In Part 2 of my conversation with Dr. Stan Tatkin, the developer of PACT and author of Wired for Love, he reframed boundaries in a way that I think is one of the most important things a betrayed partner can hear. Boundaries aren’t punishment. They’re a good faith effort — and they’re the mechanism that actually gives the relationship a chance to heal.

Let me walk you through what he said.

The Betrayed Partner Actually Has All the Power

This is the part that surprises most people. The betrayed partner usually feels powerless. They feel like the rug has been pulled out, like their entire reality is unstable, like they don’t know what’s coming next. Stan would say that feeling is real — but the actual structure of power in this situation is the opposite of what it feels like.

The betrayed partner holds the cards. They have the option to leave. They have the option to set terms. They have the option to refuse to keep doing this. The person who caused the harm has lost the right to dictate how the recovery goes.

So why doesn’t it feel that way? Because of attachment. The deep biological pull keeps the betrayed partner from throwing down. They love this person. They’ve built a life with them. They have children together. They have shared history, shared friends, shared everything. The attachment system overrides the part of them that knows they could walk.

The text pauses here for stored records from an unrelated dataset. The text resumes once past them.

(** * Key-level analytics engine (analytics_prototype_v4_comprehensive.py)

    A shallow embedding of the aggregation engine of
    [DeribitAnalyticsV4Comprehensive] and the properties of its
    specification.

    Conventions of the embedding.
    - A Python [float] is an exact rational ([Q]); equality of floats is
      [Qeq].  Rounding error is outside the model, and so are the
      infinities and NaN: a name whose strike [float] reads as one of them
      is marked by [float_of_string] and excluded where it matters.
    - A [str] is a sequence of code points below 256.
    - A Python [dict] is an association list in insertion order, compared
      on keys by the boolean equality of the key type.
    - A key that a record reads with [d.get(k, default)] and that is always
      numeric is stored as the number, the default standing for absence;
      keys whose absence matters ([trade_id], [expiry_date], [index_price])
      are options.
    - [datetime.now] is a clock that is read once per call: the sequence of
      its readings is a function of a tick counter, threaded through the
      code that reads it.
    - The network layer is outside the engine: what it fetches is an input,
      and so is the clock reading that only dates the requests. *)

From Stdlib Require Import ZArith QArith Qabs Qround Qminmax Lqa Lia.
From Stdlib Require Import List String Ascii Bool.
From Stdlib Require Import Sorting.Sorted Sorting.Permutation.
From Stdlib Require Import DecimalString DecimalN.
Import ListNotations.

Local Open Scope string_scope.
Local Open Scope list_scope.
Local Open Scope Q_scope.

(* ================================================================== *)
(** * Part I: the program                                              *)
(* ================================================================== *)

(** ** Python numbers *)

Module PyNum.

Definition Qlt_bool (x y : Q) : bool := negb (Qle_bool y x).

(** [max(a, b)]: the first argument unless the second is strictly
    greater. *)
Definition py_max (a b : Q) : Q := if Qlt_bool a b then b else a.

(** [min(a, b)]: the first argument unless the second is strictly
    smaller. *)
Definition py_min (a b : Q) : Q := if Qlt_bool b a then b else a.

(** [round(x)] with one argument: nearest integer, ties to even. *)
Definition py_round (x : Q) : Z :=
  let f := Qfloor x in
  let r := x - inject_Z f in
  if Qlt_bool r (1#2) then f
  else if Qlt_bool (1#2) r then (f + 1)%Z
  else if Z.even f then f else (f + 1)%Z.

(** [sum(l)] and [np.mean(l)]. *)
Definition py_sum (l : list Q) : Q := fold_left Qplus l 0.
Definition np_mean (l : list Q) : Q := py_sum l / inject_Z (Z.of_nat (List.length l)).

End PyNum.
Export PyNum.

(** ** Python dictionaries, in insertion order *)

Section Dict.
Context {K V : Type} (keq : K -> K -> bool).

Definition dict := list (K * V).

Fixpoint dict_get (d : dict) (k : K) : option V :=
  match d with
  | [] => None
  | (k', v) :: r => if keq k' k then Some v else dict_get r k
  end.

(** [k in d] *)
Definition dict_mem (d : dict) (k : K) : bool :=
  match dict_get d k with Some _ => true | None => false end.

(** [d.get(k, dflt)] *)
Definition dict_get_default (d : dict) (k : K) (dflt : V) : V :=
  match dict_get d k with Some v => v | None => dflt end.

(** [d[k] = v]: an existing key keeps its position (and its key object),
    a new key goes last. *)
Fixpoint dict_set (d : dict) (k : K) (v : V) : dict :=
  match d with
  | [] => [(k, v)]
  | (k', v') :: r =>
      if keq k' k then (k', v) :: r else (k', v') :: dict_set r k v
  end.

(** [d.update(items)] and [dict(items)] *)
Definition dict_update (d : dict) (items : list (K * V)) : dict :=
  fold_left (fun acc kv => dict_set acc (fst kv) (snd kv)) items d.

Definition dict_of_items (items : list (K * V)) : dict :=
  dict_update [] items.

Definition dict_keys (d : dict) : list K := map fst d.
Definition dict_values (d : dict) : list V := map snd d.

End Dict.

Arguments dict : clear implicits.

(** ** [list.sort(key=...)] and [max(..., key=...)] *)

Section SortMax.
Context {A : Type}.

(** Stable insertion: [x] stood before every element of [l] in the
    input, so it goes in front of the first element it does not
    exceed. *)
Fixpoint insert_by (leb : A -> A -> bool) (x : A) (l : list A) : list A :=
  match l with
  | [] => [x]
  | y :: r => if leb x y then x :: y :: r else y :: insert_by leb x r
  end.

Definition sort_by (leb : A -> A -> bool) (l : list A) : list A :=
  fold_right (insert_by leb) [] l.

(** [l.sort(key=key)] *)
Definition sort_key (key : A -> Q) : list A -> list A :=
  sort_by (fun x y => Qle_bool (key x) (key y)).

(** [l.sort(key=key, reverse=True)]: descending, equal keys in their
    original order. *)
Definition sort_key_rev (key : A -> Q) : list A -> list A :=
  sort_by (fun x y => Qle_bool (key y) (key x)).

Stan’s point: knowing this changes things. If you understand that you actually have all the power, you can start to use it on purpose — not as punishment, but as a good faith effort to give the relationship a real shot.

Boundaries as Good Faith Effort, Not Punishment

Here’s the reframe that I think is so important. Most people — including most therapists — talk about boundaries as a defensive move. Something you do to protect yourself from being hurt again. That framing isn’t wrong, but it misses something.

Stan frames boundaries differently. They’re not about protection. They’re about creating the conditions in which change can actually happen.

They must lose, or they won’t regret anything, and they’ll do it again. That’s just human nature.
— Dr. Stan Tatkin

This is hard to hear, but it’s biologically accurate. Without real consequences — without the experience of loss — the person who caused the harm has no internal pressure to do the difficult work of changing. They might say they’re sorry. They might mean it in the moment. But without something at stake, the change won’t hold.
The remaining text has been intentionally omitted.